Вернее всего к выгоде вела торговля. На заводах торг крепостных крестьян был весьма прибыльным, ибо крепостных не облагали налогами. Бывало, мужики расторговывались в таких воротил, что и заводчики брали в долг у своих холопов.

В 1849 году крепостной хлеботорговец Клементий Ушков из Нижнего Тагила бесплатно построил своим господам Демидовым огромный канал — Ушковскую канаву, лишь бы его отпустили на свободу.
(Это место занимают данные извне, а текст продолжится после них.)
(* ===== verification/Ulib.v ===== *)
(** * Numbers in the user library

    Models [printint] and [printf] of [src/lab3/xv6-public/printf.c] and [atoi] of
    [ulib.c] (the same files are in lab4).  What is printed is the list of the bytes
    given to [putc]; signed overflow is undefined. *)
From stdpp Require Import base numbers list sets.
From S2P Require Import Prelude Bytes.
#[local] Open Scope Z_scope.

Definition digits : list Z := [48; 49; 50; 51; 52; 53; 54; 55; 56; 57; 65; 66; 67; 68; 69; 70].
(** The [do]-loop: [buf] holds the digits so far, the lowest first; it has 16 bytes. *)
Fixpoint digits_loop (fuel : nat) (base x : Z) (buf : list Z) : res (list Z) :=
  match fuel with
  | O => Fault OutOfFuel
  | S fuel =>
    if bool_decide (16 ≤ length buf)%nat then Fault Undefined
    else
      d ← of_option (digits !! Z.to_nat (x `mod` base));
      let x := x / base in
      if bool_decide (x ≠ 0) then digits_loop fuel base x (buf ++ [d]) else Ok (buf ++ [d])
  end.
Definition printint (xx base : Z) (sgn : bool) : res (list Z) :=
  let neg := sgn && bool_decide (xx < 0) in
  x ← (if neg then if bool_decide (xx = -2^31) then Fault Undefined else Ok (- xx) else Ok (u32 xx));
  buf ← digits_loop 17 base x [];
  buf ← (if neg then if bool_decide (16 ≤ length buf)%nat then Fault Undefined else Ok (buf ++ [45]) else Ok buf);
  mret (reverse buf).

(** [ap] are the words behind the format; [mem] the memory that strings are in. *)
Definition null_string : list Z := [40; 110; 117; 108; 108; 41].
Fixpoint printf_loop (mem fmt : list Z) (percent : bool) (ap : list Z) : res (list Z) :=
  match fmt with
  | [] => mret []
  | c :: fmt =>
    if percent then
      if bool_decide (c ∈ [100; 120; 112; 115; 99]) then
        match ap with
        | [] => Fault Undefined
        | a :: ap =>
          out ← (if bool_decide (c = 100) then printint (s32 a) 10 true
                 else if bool_decide (c = 120 ∨ c = 112) then printint (s32 a) 16 false
                 else if bool_decide (c = 115) then
                   if bool_decide (a = 0) then Ok null_string else cstring (drop (Z.to_nat a) mem)
                 else Ok [u8 a]);
          rest ← printf_loop mem fmt false ap;
          mret (out ++ rest)
        end
      else
        rest ← printf_loop mem fmt false ap;
        mret ((if bool_decide (c = 37) then [c] else [37; c]) ++ rest)
    else if bool_decide (c = 37) then printf_loop mem fmt true ap
    else rest ← printf_loop mem fmt false ap; mret (c :: rest)
  end.
Definition printf (mem fmt ap : list Z) : res (list Z) := printf_loop mem fmt false ap.

Fixpoint atoi_loop (s : list Z) (n : Z) : res Z :=
  match s with
  | c :: s =>
    if bool_decide (48 ≤ c ≤ 57) then
      let n' := n * 10 + c - 48 in
      if bool_decide (n * 10 + c < 2^31) then atoi_loop s n' else Fault Undefined
    else Ok n
  | [] => Ok n
  end.
Definition atoi (s : list Z) : res Z := atoi_loop s 0.

(** ** Digits *)
Definition dval (d : Z) : Z := if bool_decide (d ≤ 57) then d - 48 else d - 55.
(** [l], highest first, is [x] in the base. *)
Definition value (base : Z) (l : list Z) : Z := foldl (λ n d, n * base + dval d) 0 l.
Definition is_digit (base d : Z) : Prop := ∃ k, 0 ≤ k < base ∧ digits !! Z.to_nat k = Some d.
Lemma digit_val base k d : 2 ≤ base ≤ 16 → 0 ≤ k < base → digits !! Z.to_nat k = Some d →
  dval d = k ∧ (base ≤ 10 → 48 ≤ d ≤ 57).
Proof.
  intros Hb Hk Hd. assert (k = Z.of_nat (Z.to_nat k)) as Ek by lia. set (n := Z.to_nat k) in *. clearbody n. subst k.
  do 16 (destruct n as [|n]; [injection Hd as <-; (split; [reflexivity|lia])|]). done.
Qed.
Lemma value_app base l d : value base (l ++ [d]) = value base l * base + dval d.
Proof. unfold value. by rewrite foldl_app. Qed.
(** The loop writes the digits of [x], at most as many as its bits. *)
Lemma digits_loop_ok base : 2 ≤ base ≤ 16 → ∀ k fuel x buf, 0 ≤ x < base ^ Z.of_nat (S k) → (length buf + k < 16)%nat → (k < fuel)%nat →
  ∃ l, digits_loop fuel base x buf = Ok (buf ++ l) ∧ l ≠ [] ∧ (length l ≤ S k)%nat ∧ Forall (is_digit base) l ∧ value base (reverse l) = x.
Proof.
  intros Hb. induction k as [|k IH]; intros [|fuel] x buf Hx Hl Hf; try lia; cbn [digits_loop]; rewrite bool_decide_eq_false_2 by lia.
  - pose proof (Z.mod_pos_bound x base). destruct (lookup_lt_is_Some_2 digits (Z.to_nat (x `mod` base))) as [d Hd]; [simpl; lia|]. rewrite Hd. cbn [of_option mbind res_bind].
    rewrite Z.pow_1_r in Hx. rewrite Z.div_small by lia. rewrite bool_decide_eq_false_2 by auto. exists [d]. rewrite Z.mod_small in Hd by lia.
    destruct (digit_val base x d Hb Hx Hd) as [Hv _]. split_and!; [done|done|simpl; lia| |].
    + constructor; [|constructor]. by exists x.
    + change (value base ([] ++ [d]) = x). rewrite value_app, Hv. change (value base []) with 0. lia.
  - pose proof (Z.mod_pos_bound x base). destruct (lookup_lt_is_Some_2 digits (Z.to_nat (x `mod` base))) as [d Hd]; [simpl; lia|]. rewrite Hd. cbn [of_option mbind res_bind].
    destruct (digit_val base (x `mod` base) d Hb ltac:(lia) Hd) as [Hv _]. assert (is_digit base d) as Hdig by (exists (x `mod` base); split; [lia|done]).
    case_bool_decide as Hz.
    + destruct (IH fuel (x / base) (buf ++ [d])) as (l & Hr & Hne & Hll & Hall & Hval).
      * split; [apply Z.div_pos; lia|]. apply Z.div_lt_upper_bound; [lia|]. rewrite <- Z.pow_succ_r by lia. replace (Z.succ (Z.of_nat (S k))) with (Z.of_nat (S (S k))) by lia. lia.
      * rewrite length_app. simpl. lia.
      * lia.
      * exists (d :: l). split; [rewrite Hr; by rewrite <- app_assoc|]. split; [done|]. split; [simpl; lia|]. split; [by constructor|]. rewrite reverse_cons, value_app, Hval, Hv.
        pose proof (Z.div_mod x base ltac:(lia)). lia.
    + exists [d]. split; [done|]. split; [done|]. split; [simpl; lia|]. split; [by repeat constructor|]. change (value base ([] ++ [d]) = x). rewrite value_app, Hv. change (value base []) with 0. pose proof (Z.div_mod x base ltac:(lia)).
      destruct (decide (x / base = 0)); [lia|done].
Qed.
Lemma digit_char d : is_digit 10 d → 48 ≤ d ≤ 57.
Proof. intros (k & Hk & Hd). apply (digit_val 10 k d ltac:(lia) Hk Hd). lia. Qed.
Lemma value_from l : Forall (λ d, 48 ≤ d ≤ 57) l → ∀ n, 0 ≤ n → n ≤ foldl (λ n d, n * 10 + dval d) n l.
Proof.
  induction 1 as [|d l Hd _ IH]; intros n Hn; [done|]. cbn [foldl]. unfold dval at 2. rewrite bool_decide_eq_true_2 by lia. etrans; [|apply IH]; lia.
Qed.
Lemma atoi_loop_ok rest : (match rest with c :: _ => ¬ (48 ≤ c ≤ 57) | [] => True end) → ∀ l n, Forall (λ d, 48 ≤ d ≤ 57) l → 0 ≤ n →
  foldl (λ n d, n * 10 + dval d) n l < 2^31 - 48 → atoi_loop (l ++ rest) n = Ok (foldl (λ n d, n * 10 + dval d) n l).
Proof.
  intros Hr l. induction l as [|d l IH]; intros n Hl Hn Hlt; cbn [app foldl] in *.
  - destruct rest as [|c rest]; [done|]. cbn [atoi_loop]. by rewrite bool_decide_eq_false_2.
  - apply Forall_cons in Hl as [Hd Hl]. cbn [atoi_loop]. rewrite bool_decide_eq_true_2 by done.
    assert (dval d = d - 48) as Ed by (unfold dval; by rewrite bool_decide_eq_true_2 by lia). rewrite Ed in *.
    pose proof (value_from l Hl (n * 10 + (d - 48)) ltac:(lia)). cbv zeta. rewrite bool_decide_eq_true_2 by lia.
    replace (n * 10 + d - 48) with (n * 10 + (d - 48)) by lia. apply IH; [done|lia|done].
Qed.

(** [printint] writes the digits of the number in the base, a minus sign in front of a
    negative one, and never overruns its buffer. *)
Theorem printint_digits xx base sgn : 10 ≤ base ≤ 16 → - 2^31 < xx < 2^31 →
  ∃ l, printint xx base sgn = Ok ((if sgn && bool_decide (xx < 0) then [45] else []) ++ l) ∧ l ≠ [] ∧ Forall (is_digit base) l ∧
    value base l = if sgn && bool_decide (xx < 0) then - xx else u32 xx.
Proof.
  intros Hb Hx. unfold printint. set (neg := sgn && bool_decide (xx < 0)). set (x := if neg then - xx else u32 xx).
  assert (neg = true → xx < 0) as Hneg by (unfold neg; intros [_ H%bool_decide_eq_true]%andb_prop; done).
  assert (0 ≤ x < 2^32) as Hxr by (unfold x; destruct neg; [specialize (Hneg eq_refl); lia|apply u32_range]).
  assert ((if neg then if bool_decide (xx = -2^31) then Fault Undefined else Ok (- xx) else Ok (u32 xx)) = Ok x) as ->.
  { unfold x. destruct neg; [|done]. by rewrite bool_decide_eq_false_2 by lia. }
  assert (10 ^ 10 ≤ base ^ 10) as Hp by (apply Z.pow_le_mono_l; lia).
  destruct (digits_loop_ok base ltac:(lia) 9 17 x []) as (l & Hr & Hne & Hl & Hall & Hv); [change (Z.of_nat 10) with 10; lia|simpl; lia|lia|].
  cbn [mbind res_bind]. rewrite Hr. cbn [app mbind res_bind]. exists (reverse l). assert (reverse l ≠ []) as Hne' by (intros E; apply Hne; rewrite <- (reverse_involutive l), E; done).
  split; [|split; [done|split; [by apply Forall_reverse|done]]]. destruct neg; [|done]. cbv beta iota. rewrite bool_decide_eq_false_2 by lia. cbn [mbind res_bind mret res_ret].
  by rewrite reverse_app.
Qed.
Lemma printint_digits_witness : ∃ l, printint (-255) 16 false = Ok l ∧ value 16 l = 4294967041.
Proof. destruct (printint_digits (-255) 16 false ltac:(lia) ltac:(lia)) as (l & Hp & _ & _ & Hv). exists l. split; [exact Hp|exact Hv]. Defined.

(** Reading a printed number back: [atoi] of what [printf] writes for [%d], before
    anything that is not a digit, is the number.  [atoi] adds the character before it
    subtracts '0', so the last 48 numbers overflow. *)
Theorem printf_atoi_roundtrip mem n rest : 0 ≤ n < 2^31 - 48 → (match rest with c :: _ => ¬ (48 ≤ c ≤ 57) | [] => True end) →
  ∃ s, printf mem [37; 100] [n] = Ok s ∧ atoi (s ++ rest) = Ok n.
Proof.
  intros Hn Hrest. destruct (printint_digits n 10 true ltac:(lia) ltac:(lia)) as (l & Hp & _ & Hall & Hv).
  rewrite bool_decide_eq_false_2 in Hp, Hv by lia. cbn [andb app] in *. rewrite u32_small in Hv by lia. exists l. split.
  - unfold printf. cbn [printf_loop]. rewrite bool_decide_eq_true_2 by done. rewrite bool_decide_eq_true_2 by set_solver. rewrite bool_decide_eq_true_2 by done.
    rewrite s32_small by lia. rewrite Hp. cbn [mbind res_bind mret res_ret]. by rewrite app_nil_r.
  - unfold atoi. rewrite (atoi_loop_ok rest Hrest l 0).
    + f_equal. exact Hv.
    + eapply Forall_impl; [exact Hall|]. apply digit_char.
    + lia.
    + change (value 10 l < 2^31 - 48). rewrite Hv. lia.
Qed.
Lemma printf_atoi_roundtrip_witness : ∃ s, printf [] [37; 100] [1550] = Ok s ∧ atoi (s ++ [10]) = Ok 1550.
Proof. apply (printf_atoi_roundtrip [] 1550 [10]); lia. Defined.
Свобода была нужна Ушкову, чтобы брать в банке кредиты, ведь кредит — залог развития крупного бизнеса.

«Заводские промыслы» вытаскивали крестьян из феодализма в капитализм.

Работники ножа и топора

Заводчик нередко притеснял рабочего, хватал за горло. Восстановить справедливость, точнее, отомстить за обиду рабочий мог диверсией. Но порча заводских агрегатов оставляла весь завод без работы и без хлеба. Сбежать рабочий тоже не мог: пахать он не умел и не хотел, а других заводов мало, везде найдут. Поэтому в заводском мире социально важен был разбойник: он компенсировал недостатки системы, он мстил не заводу-кормильцу, а заводчику-людоеду.



Берёзовская шахта-музей: каторжники

Разбойники гнездились возле трактов и рек. Основательно и по-хозяйски они обустроили свой промысел на Каме. Лодейными ватагами командовали атаманы, добычу сбывали на «станах» — у тайных скупщиков по пристанским сёлам. Разбой был организован подобно сезонным работам: в навигацию злодеи грабили, к зиме расходились и нанимались в наёмную работу — порой к тем же, кого и ограбили.
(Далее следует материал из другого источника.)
(** * The [user] and [address] models: schema, managers and their queries

  The repository declares three Django models ([User] in
  [user/models.py], [Address] and [City] in [address/models.py]) and one
  custom manager, [STLUserManger].  The declarations are embedded as
  data (field declarations), the tables as lists of typed rows, and the
  ORM calls the declarations give rise to ([save], [delete], the
  many-to-many manager, query-set evaluation) as computations in a small
  state-and-exception monad over the database.

  The ORM API is the one the source is written against (Django 1.5:
  [AbstractBaseUser], [ForeignKey] without [on_delete], and
  [Manager.get_query_set] as the hook every manager method goes
  through).

  Strings are byte strings.  Python's integers are unbounded; an integer
  column of [User] holds a signed 64-bit value.  [max_length] is kept in
  the declarations; no write consults it, as no write validates a
  model. *)

From Stdlib Require Import ZArith List String Ascii Bool Lia Permutation.
Import ListNotations.
Local Open Scope Z_scope.

(** ** Field declarations ([django.db.models]) *)

Module models.

(** The models of the project, as targets of relations. *)
Inductive Model := user_User | address_Address | address_City.

Inductive FieldType :=
| CharField_t (max_length : nat)
| IntegerField_t
| DateTimeField_t
| ForeignKey_t (to : Model)
| ManyToManyField_t (to : Model).

Inductive Default := NOT_PROVIDED | default_int (z : Z) | default_now.

Record Field := {
  field_type : FieldType;
  choices : list (Z * string);
  default : Default;
  null : bool;
  blank : bool;
  related_name : option string }.

(** Keyword arguments of a field constructor. *)
Inductive kwarg :=
| choices_ (c : list (Z * string))
| default_ (z : Z)
| default_callable_now
| null_ (b : bool)
| blank_ (b : bool)
| related_name_ (s : string).

Definition set_kwarg (f : Field) (k : kwarg) : Field :=
  match k with
  | choices_ c =>
      Build_Field (field_type f) c (default f) (null f) (blank f)
                  (related_name f)
  | default_ z =>
      Build_Field (field_type f) (choices f) (default_int z) (null f)
                  (blank f) (related_name f)
  | default_callable_now =>
      Build_Field (field_type f) (choices f) default_now (null f)
                  (blank f) (related_name f)
  | null_ b =>
      Build_Field (field_type f) (choices f) (default f) b (blank f)
                  (related_name f)
  | blank_ b =>
      Build_Field (field_type f) (choices f) (default f) (null f) b
                  (related_name f)
  | related_name_ s =>
      Build_Field (field_type f) (choices f) (default f) (null f)
                  (blank f) (Some s)
  end.

(** A field with the framework's defaults: no choices, no default,
    [null=False], [blank=False]. *)
Definition declare (t : FieldType) (kw : list kwarg) : Field :=
  fold_left set_kwarg kw (Build_Field t [] NOT_PROVIDED false false None).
Если была нужда, рабочие могли нанять разбойника. Так случилось в 1771 году на Чусовой. Здесь орудовал лихой атаман Рыжанко. Зимой он был Андреем Плотниковым, конторщиком из Усолья и грузчиком на плотбищах, а летом громил «железные караваны». На Шайтанских заводах залютовал новый хозяин — купец Ширяев, работать стало невмочь, и рабочие наняли Рыжанко решить проблему.

Рыжанко явился с ватагой, вынес ворота ширяевской усадьбы гирей на цепи, выволок купца во двор и при всём честном народе расстрелял, потом разграбил жильё, разбросал деньги зрителям и ушёл в скалы Чусовой. Власти вскоре нашли Рыжанко и казнили, но этот случай всё равно показателен: профессиональные рабочие убрали непрофессионального управителя руками профессионального киллера. Дело превыше всего, и завод-кормилец не пострадал.